Salviatus: Precisely. And the USDA, like other sovereigns, commits nutritional sophistry — comparing unlike volumes and implying health gained by heat alone, or, still worse, that we hold it true by unquestioned authority.

Let this be our final counsel: whenever the cup is invoked, ask, “Cup of what?” If it be cooked, know that you measure the ghost of raw things past, condensed, wilted, and innocent of transmutation.


The scale must not scorn the hunch, nor the cup dethrone the scale. – Salviatus


Thus ends the matter of the calcium-generating cauldron, in which it hath been demonstrated to the satisfaction of reason and the dismay of the USDA that no transmutation of elements occurs in the course of stewing collards, unless one can posit a kitchen fire worthy of nuclear alchemy; and furthermore, that the measure of leafy matter must be governed not by the capricious vulgarity of volume, but by the steady hand of mass, or else be entrusted to the most excellent judgment of aunts and cooks, whose intuitive faculties may triumph over quantification outright. The universe, for its part, remains intact, and the collards, alas, are overcooked.




Giordano Bruno discusses alchemy with Paul Feyerabend. Campo de’ Fiori, Rome, May 1591.

Galileo’s Dialogue Concerning the Two Chief World Systems is a proto-scientific work presented as a conversation among three characters: Salviati, Sagredo, and Simplicio. It compares the Copernican heliocentric model (Earth revolves around Sun) and the traditional Ptolemaic geocentric model (Earth as center). Salviati represents Galileo’s own views and advocates for the Copernican system, using logic, mathematics, observation, and rhetoric.
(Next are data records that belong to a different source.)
Lemma auto_wf w tolerance tcp :
  w_byTag w = byTag -> tcp = None \/ tcp = Some node_a -> group_wf w auto (auto_group tolerance tcp).
Proof.
  intros E Ht. destruct (member_ofs w E) as (Ha & Hp & _ & _).
  split; [by apply Forall_cons_iff; split; [|apply Forall_cons_iff]|]. split; [|split; [done|]].
  - intros d Hd. cbn in Hd. destruct Ht; simplify_eq. left.
  - split; [apply (bool_decide_unpack _); vm_compute; done|]. cbn. intros it. rewrite !elem_of_cons, elem_of_nil.
    intros [->|[->|[]]]; cbn; lia.
Qed.

Lemma objects_wf g da db o :
  g = auto_group (g_tolerance g) (g_selectedOutboundTCP g) ->
  g_selectedOutboundTCP g = None \/ g_selectedOutboundTCP g = Some node_a ->
  o ∈ members -> object_wf (world g da db) o (object (world g da db) o).
Proof.
  intros Hg Ht. unfold members. rewrite !elem_of_cons, elem_of_nil.
  intros [->|[->|[->|[->|[]]]]]; [|by apply pick_wf|done..].
  cbn. split; [done|]. split; [done|]. exists g. split; [done|]. rewrite Hg. by apply auto_wf.
Qed.

(** The manager starts the four outbounds. *)
Example starts : start_all ok_outcome texts members byTag [] =
  Some (Ok tt, map EvPlainStart [node_b; node_a; pick; auto]).
Proof. vm_compute. reflexivity. Qed.

Lemma real_tag_total_witness :
  exists t, RealTag world0 auto = Done (Ok t) /\ (t = "" \/ real_outbound world0 t).
Proof.
  apply (real_tag_total ok_outcome texts members byTag [] _ world0 auto starts members_nodup eq_refl byTag_spec).
  - reflexivity.
  - intros o. by apply objects_wf; [|right].
  - left.
Defined.
(** Everything else but the services is started before the inbounds. *)
Lemma inbound_last c :
  c ∈ components -> c <> CInbound -> c <> CService ->
  exists before after, schedule = before ++ CompStart CInbound StartStateStart :: after /\
    CompStart c StartStateStart ∈ before.
Proof.
  intros Hc H1 H2. rewrite schedule_split.
  exists (preStart_calls ++ starts StartStateStart (map CInternal internalService) ++
     starts StartStateStart [CEndpoint] ++ starts StartStateStart [CCertificateProvider]).
  eexists. split; [repeat rewrite <- app_assoc; reflexivity|].
  apply elem_of_app in Hc as [Hc|Hc].
  - unfold preStart_calls. repeat (apply elem_of_cons in Hc as [->|Hc]; [try done; rewrite !elem_of_app; cbn; set_solver|]).
    by apply elem_of_nil in Hc.
  - apply elem_of_app. right. apply elem_of_app. left. unfold starts. by apply (list_elem_of_fmap_2 (fun c => CompStart c StartStateStart)).
Qed.

(** ** Closing *)

(** No call panics. *)
Definition no_panic : Prop := forall tr msg, result tr <> Panic msg.

Lemma bm_bind_ok {A B} (m : BM A) (f : A -> BM B) s a s1 : m s = (Ok a, s1) -> (m ≫= f) s = f a s1.
Proof. intros H. unfold mbind, bm_bind. by rewrite H. Qed.

Lemma append_err_spec errs ev msg s :
  no_panic ->
  exists errs', append_err errs ev msg s =
    (Ok errs', mkBox (bx_done s) (bx_debugHTTPServer s) (bx_ctxErr s) (bx_trace s ++ [ev])).
Proof.
  intros Hnp. unfold append_err, emit. destruct (result (bx_trace s ++ [ev])) as [u|e|m] eqn:Hr;
    [by eexists..|]. by destruct (Hnp _ _ Hr).
Qed.
(** ** Routing *)

(** [Rule.String], the description of a rule in logs and reports: of
    [RuleSetItem], of an entry of [allItems], of the rule types. *)
Definition RuleSetItem_String {R} (r : RuleSetItem R) : string :=
  match tagList r with
  | [tag] => "rule_set=" +:+ tag
  | tags => "rule_set=[" +:+ str_join tags " " +:+ "]"
  end.
Definition inverted (invert : bool) (s : string) : string := if invert then "!(" +:+ s +:+ ")" else s.
Definition AnyItem_String {R} (r : abstractDefaultRule RuleAction R) (it : AnyItem) : string :=
  match it with
  | AItem it => RuleItem_String it
  | ARuleSet => match ruleSetItem r with Some item => RuleSetItem_String item | None => "" end
  end.
Definition abstractDefaultRule_String {R} (r : abstractDefaultRule RuleAction R) : string :=
  inverted (invert r) (str_join (map (AnyItem_String r) (allItems r)) " ").
Fixpoint Rule_String (rule : Rule RuleAction) : string :=
  match rule with
  | R_Default r | R_DefaultHeadless r | R_DefaultDNS r _ _ _ => abstractDefaultRule_String r
  | R_Logical r | R_LogicalHeadless r | R_LogicalDNS r _ _ _ =>
      let op := if bool_decide (l_mode r = "and") then "&&"
                else if bool_decide (l_mode r = "or") then "||" else "" in
      inverted (l_invert r) (str_join (map Rule_String (l_rules r)) (" " +:+ op +:+ " "))
  end.

(** What becomes of a connection: an error for its handshake, another inbound,
    the DNS router, a rejection (with the flood control of the action), or an
    outbound. *)
Inductive Routed (C : Type) :=
  | Failed (e : error)
  | ToInbound (c : C) (m : InboundContext)
  | ToDNS (c : C) (packets : list PacketBuffer) (m : InboundContext)
  | Rejected (e : option RejectError) (action : RuleActionReject)
  | ToOutbound (o : Member) (c : C) (m : InboundContext).

(** The names a network has in messages. *)
Definition network_word (network : string) : string :=
  if bool_decide (network = "tcp") then "TCP" else "UDP".

(** The inbound detour of [routeConnection] and [routePacketConnection]. *)
Definition inject {C} (injectable : bool * bool -> bool) (word : string) (c : C) (m : InboundContext)
  : Routed C :=
  let detour := c_InboundDetour (ic_cache m) in
  if bool_decide (c_LastInbound (ic_cache m) = detour)
  then Failed _ (E_New [AStr "routing loop on detour: "; AStr detour])
  else
    match re_inbound re detour with
    | None => Failed _ (E_New [AStr "inbound detour not found: "; AStr detour])
    | Some i =>
        if injectable i then ToInbound _ c (take_detour m)
        else Failed _ (E_New [AStr ("inbound detour is not " +:+ word +:+ " injectable: "); AStr detour])
    end.

(** The outbound of a route action. *)
Definition find_outbound (network outbound : string) : Res Member :=
  match re_Outbound re outbound with
  | None => Err (E_New [AStr "outbound not found: "; AStr outbound])
  | Some o =>
      if bool_decide (network ∈ re_Network re o) then Ok o
      else Err (E_New [AStr (network_word network +:+ " is not supported by outbound: "); AStr (m_Tag o)])
  end.
(* ===== verification/RouterInit.v ===== *)
(** * Setting the router up

    [NewRouter], [Initialize] and the rule-set part of [Start] of
    [route/router.go], with the conditions of [route/rule_conds.go]: the rules
    are built from their options, and the process and neighbour lookups are
    switched on when a rule needs them. *)

From stdpp Require Import base numbers list strings gmap option.
From Stdlib Require Import ZArith Lia.
From S2P Require Import Prelude NetAddr Metadata RuleItems RuleAction RuleCore RuleFrame RuleBuild RuleDispatch.
From S2P Require Import Router.

Local Open Scope Z_scope.

Section Init.
Context {SH : SliceHelpers} {GS : GoStd} {TP : ThirdParty} {DF : DialerFactory}.

(** ** Conditions on rules *)

(** [hasRule] and [hasDNSRule] look into logical rules. *)
Fixpoint has_in_rule (cond : RouteRuleOptions -> bool) (rule : RouteRule) : bool :=
  match rule with
  | RouteDefault o _ => cond o
  | RouteLogical _ rules _ _ => existsb (has_in_rule cond) rules
  | RouteUnknown _ => false
  end.
Definition hasRule (rules : list RouteRule) (cond : RouteRuleOptions -> bool) : bool :=
  existsb (has_in_rule cond) rules.
Fixpoint has_in_dns_rule (cond : DNSRuleOptions -> bool) (rule : DNSRule) : bool :=
  match rule with
  | DNSDefault o _ => cond o
  | DNSLogical _ rules _ _ => existsb (has_in_dns_rule cond) rules
  | DNSUnknown _ => false
  end.
Definition hasDNSRule (rules : list DNSRule) (cond : DNSRuleOptions -> bool) : bool :=
  existsb (has_in_dns_rule cond) rules.

Definition names_process (c : CommonOptions) : bool :=
  has_elems (o_ProcessName c) || has_elems (o_ProcessPath c) || has_elems (o_ProcessPathRegex c) ||
  has_elems (o_PackageName c) || has_elems (o_PackageNameRegex c) || has_elems (o_User c) ||
  has_elems (o_UserID c).
Definition isProcessRule (rule : RouteRuleOptions) : bool := names_process (rr_common rule).
Definition isProcessDNSRule (rule : DNSRuleOptions) : bool := names_process (dr_common rule).
Definition names_neighbor (c : CommonOptions) : bool :=
  has_elems (o_SourceMACAddress c) || has_elems (o_SourceHostname c).
Definition isNeighborRule (rule : RouteRuleOptions) : bool := names_neighbor (rr_common rule).
Definition isNeighborDNSRule (rule : DNSRuleOptions) : bool := names_neighbor (dr_common rule).
Definition names_wifi (c : CommonOptions) : bool := has_elems (o_WIFISSID c) || has_elems (o_WIFIBSSID c).
Definition isWIFIRule (rule : RouteRuleOptions) : bool := names_wifi (rr_common rule).
Definition isWIFIDNSRule (rule : DNSRuleOptions) : bool := names_wifi (dr_common rule).

(** [option.DNSServerOptions], as far as it is read: its type, and
    [NeighborDomain] when its options are those of a local server *)
Record DNSServerOptions := mkServerOptions { so_Type : string; so_Local : option (list string) }.
Definition hasLocalNeighborDNSServer (servers : list DNSServerOptions) : bool :=
  existsb (fun server => bool_decide (so_Type server = "local") &&
             match so_Local server with Some l => negb (bool_decide (l = [])) | None => false end) servers.

(** The flags [NewRouter] sets. *)
Definition needFindProcess (rules : list RouteRule) (dnsRules : list DNSRule) (findProcess : bool) : bool :=
  hasRule rules isProcessRule || hasDNSRule dnsRules isProcessDNSRule || findProcess.
Definition needFindNeighbor (rules : list RouteRule) (dnsRules : list DNSRule)
    (servers : list DNSServerOptions) (findNeighbor : bool) : bool :=
  hasRule rules isNeighborRule || hasDNSRule dnsRules isNeighborDNSRule ||
  hasLocalNeighborDNSServer servers || findNeighbor.

(** [Start], stage [StartStateStart]: rule-sets and the platform may ask for the
    process lookup too. *)
Definition started_needFindProcess (needed : bool) (ruleSets : list (RuleSet (Rule RuleAction)))
    (androidPlatform : bool) : bool :=
  needed || existsb (fun s => ContainsProcessRule (rs_metadata s)) ruleSets || androidPlatform.

(** ** Building the rules *)

Definition parse_rule (i : Z) : list earg := [AStr "parse rule["; AInt i; AStr "]"].
Definition Initialize_rules (PlatformSupported : bool) (rules : list RouteRule)
  : Res (list (Rule RuleAction)) :=
  build_rules (fun options => _ ← validateNoNestedRuleActions options false;
                              NewRule PlatformSupported options false) parse_rule 0 rules.

(** The loops over the rule-sets and their tags; [newRuleSet] is
    [R.NewRuleSet]. *)
Section RuleSets.
Context {O S : Type} (newRuleSet : string -> O -> Res S).
Fixpoint add_tags (i : Z) (options : O) (tags : list string) (acc : list S * gmap string S)
  : Res (list S * gmap string S) :=
  match tags with
  | [] => Ok acc
  | tag :: rest =>
      match snd acc !! tag with
      | Some _ => Err (E_New [AStr "duplicate rule-set tag: "; AStr tag])
      | None =>
          ruleSet ← wrap_err (newRuleSet tag options) [AStr "parse rule-set["; AInt i; AStr "]"];
          add_tags i options rest (fst acc ++ [ruleSet], <[tag := ruleSet]> (snd acc))
      end
  end.
Fixpoint add_rule_sets (i : Z) (ruleSets : list (list string * O)) (acc : list S * gmap string S)
  : Res (list S * gmap string S) :=
  match ruleSets with
  | [] => Ok acc
  | (tags, options) :: rest => acc ← add_tags i options tags acc; add_rule_sets (i + 1) rest acc
  end.

(** [Initialize]: the rules, the rule-sets and their map *)
Definition Router_Initialize (PlatformSupported : bool) (rules : list RouteRule)
    (ruleSets : list (list string * O)) : Res (list (Rule RuleAction) * (list S * gmap string S)) :=
  rules ← Initialize_rules PlatformSupported rules;
  sets ← add_rule_sets 0 ruleSets ([], ∅);
  Ok (rules, sets).

(** ** Rule-sets are registered under distinct tags *)

Definition tags_of (ruleSets : list (list string * O)) : list string := flat_map fst ruleSets.

Lemma add_tags_ok i options tags acc acc' :
  add_tags i options tags acc = Ok acc' ->
  NoDup tags /\ (forall t, t ∈ tags -> snd acc !! t = None) /\
  dom (snd acc') = dom (snd acc) ∪ list_to_set tags /\ length (fst acc') = (length (fst acc) + length tags)%nat.
Proof.
  revert acc. induction tags as [|tag tags IH]; intros [l mp]; simpl.
  { intros [= <-]. split; [constructor|]. split; [set_solver|]. split; [set_solver|]. simpl. lia. }
  destruct (mp !! tag) eqn:Hm; [done|]. intros (s & _ & H)%bind_ok.
  apply IH in H as (Hnd & Hfree & Hdom & Hlen). simpl in *.
  split; [apply list.NoDup_cons; split; [|done]|].
  { intros Hin. specialize (Hfree tag Hin). by rewrite lookup_insert_eq in Hfree. }
  split; [intros t [->|Ht]%elem_of_cons; [done|]|].
  { specialize (Hfree t Ht). apply lookup_insert_None in Hfree. tauto. }
  split; [rewrite Hdom, dom_insert_L; set_solver|]. rewrite length_app in Hlen. simpl in Hlen. lia.
Qed.

Lemma add_rule_sets_ok i ruleSets acc acc' :
  add_rule_sets i ruleSets acc = Ok acc' ->
  NoDup (tags_of ruleSets) /\ (forall t, t ∈ tags_of ruleSets -> snd acc !! t = None) /\
  dom (snd acc') = dom (snd acc) ∪ list_to_set (tags_of ruleSets) /\
  length (fst acc') = (length (fst acc) + length (tags_of ruleSets))%nat.
Proof.
  revert i acc. induction ruleSets as [|[tags options] ruleSets IH]; intros i acc; simpl.
  { intros [= <-]. split; [constructor|]. split; [set_solver|]. split; [set_solver|]. simpl. lia. }
  intros (acc1 & H1 & H)%bind_ok. apply add_tags_ok in H1 as (Hnd1 & Hf1 & Hd1 & Hl1).
  apply IH in H as (Hnd & Hf & Hd & Hl). unfold tags_of in *. simpl.
  assert (Hdis : forall t, t ∈ tags -> t ∉ flat_map fst ruleSets).
  { intros t Ht Hin. apply Hf, not_elem_of_dom in Hin. rewrite Hd1 in Hin. set_solver. }
  split; [apply list.NoDup_app; naive_solver|]. split.
  { intros t [Ht|Ht]%elem_of_app; [by apply Hf1|]. apply Hf, not_elem_of_dom in Ht. rewrite Hd1 in Ht.
    apply not_elem_of_dom. set_solver. }
  split; [rewrite Hd, Hd1, list_to_set_app_L; set_solver|]. rewrite length_app. lia.
Qed.
End RuleSets.

(** ** Lookups are on when they are needed *)

(** The items of a built rule, at any depth. *)
Fixpoint rule_items (rule : Rule RuleAction) : list RuleItem :=
  match rule with
  | R_Default r | R_DefaultHeadless r | R_DefaultDNS r _ _ _ => own_items r
  | R_Logical r | R_LogicalHeadless r | R_LogicalDNS r _ _ _ => flat_map rule_items (l_rules r)
  end.

(** Items of processes and of neighbours. *)
Definition process_item (it : RuleItem) : bool :=
  match it with
  | I_Process _ | I_ProcessPath _ | I_PackageName _ | I_PackageNameRegex _ | I_ProcessPathRegex _
  | I_User _ | I_UserId _ => true
  | _ => false
  end.
Definition neighbor_item (it : RuleItem) : bool :=
  match it with I_SourceMACAddress _ | I_SourceHostname _ => true | _ => false end.

Lemma process_item_reads env it m p :
  process_item it = false -> RuleItem_Match env it (set_ProcessInfo m p) = RuleItem_Match env it m.
Proof. by destruct it. Qed.
Lemma neighbor_item_reads env it m mac h :
  neighbor_item it = false -> RuleItem_Match env it (set_Neighbor m mac h) = RuleItem_Match env it m.
Proof. by destruct it. Qed.

Definition free_of (kind : RuleItem -> bool) (r : abstractDefaultRule RuleAction (Rule RuleAction)) : Prop :=
  Forall (fun it => kind it = false) (own_items r).

Lemma free_push kind p it r : kind it = false -> free_of kind r -> free_of kind (push p it r).
Proof.
  unfold free_of, own_items. intros Hk. rewrite !Forall_app. destruct p; simpl; rewrite ?Forall_app; naive_solver.
Qed.

Lemma route_free kind o act r :
  (forall it, kind it = true -> process_item it = true /\ isProcessRule o = false \/
                                neighbor_item it = true /\ isNeighborRule o = false) ->
  NewDefaultRule o act = Ok r -> free_of kind r.
Proof.
  intros Hkind. apply (chain_preserves (free_of kind)); [|by constructor].
  assert (Hf : forall it, (process_item it = true -> isProcessRule o = true) ->
                 (neighbor_item it = true -> isNeighborRule o = true) -> kind it = false).
  { intros it H1 H2. destruct (kind it) eqn:E; [|done]. destruct (Hkind it E) as [[Hp Hn]|[Hp Hn]].
    - by rewrite H1 in Hn. - by rewrite H2 in Hn. }
  assert (Hpush : forall p it rule, (process_item it = true -> isProcessRule o = true) ->
                 (neighbor_item it = true -> isNeighborRule o = true) ->
                 free_of kind rule -> free_of kind (push p it rule)).
  { intros. apply free_push; auto. }
  clear Hf. unfold isProcessRule, names_process, isNeighborRule, names_neighbor in *.
  blocks; try done.
  all: try (intros; by apply Hpush).
  all: intros He; try (intros l it rule (x & _ & <-)%fmap_ok HQ); try (intros rule HQ);
    apply Hpush; try exact HQ; intros Hk; first [done | rewrite He, ?orb_true_r; done].
Qed.

(** Every rule that is built under [hasRule ... = false] is free of the items. *)
Lemma built_free kind cond ps options check rule :
  (forall it, kind it = true ->
     process_item it = true /\ cond = isProcessRule \/ neighbor_item it = true /\ cond = isNeighborRule) ->
  has_in_rule cond options = false -> NewRule ps options check = Ok rule ->
  Forall (fun it => kind it = false) (rule_items rule).
Proof.
  intros Hkind. revert check rule.
  induction options as [o a|mode rules inv a IH|type] using RouteRule_nested_ind; intros check rule Hc H; [| |done].
  - apply NewRule_default in H as (act & r & _ & Hr & ->). cbn. cbn in Hc.
    eapply (route_free kind o act r); [|done]. intros it Hit. destruct (Hkind it Hit) as [[? ->]|[? ->]]; auto.
  - apply NewRule_logical in H as (act & mode' & subs & _ & -> & Hs). cbn. cbn in Hc.
    apply list.Forall_forall. intros it Hit. apply list_elem_of_In, in_flat_map in Hit as (sub & Hsub & Hit).
    apply list_elem_of_In, list_elem_of_lookup in Hsub as (i & Hi).
    destruct (Forall2_lookup_r _ _ _ _ _ Hs Hi) as (o & Ho & _ & Hr).
    rewrite list.Forall_forall in IH. apply list_elem_of_lookup_2 in Ho.
    assert (Hf : has_in_rule cond o = false).
    { destruct (has_in_rule cond o) eqn:E; [|done]. rewrite <-Hc. symmetry. apply existsb_exists.
      exists o. split; [by apply list_elem_of_In|done]. }
    specialize (IH o Ho false sub Hf Hr). rewrite list.Forall_forall in IH. apply IH. by apply list_elem_of_In.
Qed.

(** A lookup that is off is not needed, and rule-sets have distinct tags: when
    [NewRouter] leaves the process or the neighbour lookup off, no item of any
    rule [Initialize] builds, at any depth, reads what the lookup would have
    found; an accepted configuration registers every rule-set tag once. *)
Theorem lookups_off_unneeded {O S} (newRuleSet : string -> O -> Res S) ps options sets rules ruleSets byTag :
  Router_Initialize newRuleSet ps options sets = Ok (rules, (ruleSets, byTag)) ->
  NoDup (tags_of sets) /\ dom byTag = list_to_set (tags_of sets) /\ length ruleSets = length (tags_of sets) /\
  (forall rule it env m, rule ∈ rules -> it ∈ rule_items rule ->
    (forall dnsRules findProcess p, needFindProcess options dnsRules findProcess = false ->
       RuleItem_Match env it (set_ProcessInfo m p) = RuleItem_Match env it m) /\
    (forall dnsRules servers findNeighbor mac h, needFindNeighbor options dnsRules servers findNeighbor = false ->
       RuleItem_Match env it (set_Neighbor m mac h) = RuleItem_Match env it m)).
Proof.
  unfold Router_Initialize. intros (rs & Hr & (st & Hs & [= <- ->])%bind_ok)%bind_ok.
  apply add_rule_sets_ok in Hs as (Hnd & _ & Hd & Hl). split; [done|]. split; [simpl in Hd; set_solver|].
  split; [done|]. intros rule it env m Hrule Hit.
  apply build_rules_Forall2 in Hr. apply list_elem_of_lookup in Hrule as (i & Hi).
  destruct (Forall2_lookup_r _ _ _ _ _ Hr Hi) as (o & Ho & (u & _ & Hn)%bind_ok).
  apply list_elem_of_lookup_2 in Ho.
  assert (Hnone : forall cond, hasRule options cond = false -> has_in_rule cond o = false).
  { intros cond Hc. destruct (has_in_rule cond o) eqn:E; [|done]. rewrite <-Hc. symmetry. apply existsb_exists.
    exists o. split; [by apply list_elem_of_In|done]. }
  split.
  - intros dnsRules fp p Hoff. unfold needFindProcess in Hoff. bsimp. apply process_item_reads.
    assert (Hf : Forall (fun it => process_item it = false) (rule_items rule)).
    { eapply (built_free process_item isProcessRule); [|by apply Hnone|done]. eauto. }
    rewrite list.Forall_forall in Hf. by apply Hf.
  - intros dnsRules servers fn mac h Hoff. unfold needFindNeighbor in Hoff. bsimp. apply neighbor_item_reads.
    assert (Hf : Forall (fun it => neighbor_item it = false) (rule_items rule)).
    { eapply (built_free neighbor_item isNeighborRule); [|by apply Hnone|done]. eauto. }
    rewrite list.Forall_forall in Hf. by apply Hf.
Qed.

End Init.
Sagredo is an intelligent, neutral layman who asks questions and weighs the arguments, representing the open-minded reader. Simplicio, a supporter of Aristotle and the geocentric model held by the church, struggles to defend his views and is portrayed as naive. Through their discussion, Galileo gives evidence for the heliocentric model and critiques the shortcomings of the geocentric, making a strong case for scientific reasoning based on observation rather than tradition and authority. Cardinal Roberto Bellarmino and Maffeo Barberini (Pope Urban VIII) were the central clergy figures in Galileo’s trial. In 1970 Paul Feyerabend argued that modern institutional science resembled the church more than it did Galileo. The Dominican monk, Giordano Bruno, held unorthodox ideas in science and theology. Bellarmino framed the decision leading to his conviction of heresy in 1600. He was burned at the stake in the plaza of Campo de’ Fiori, where I stood not one hour before writing this.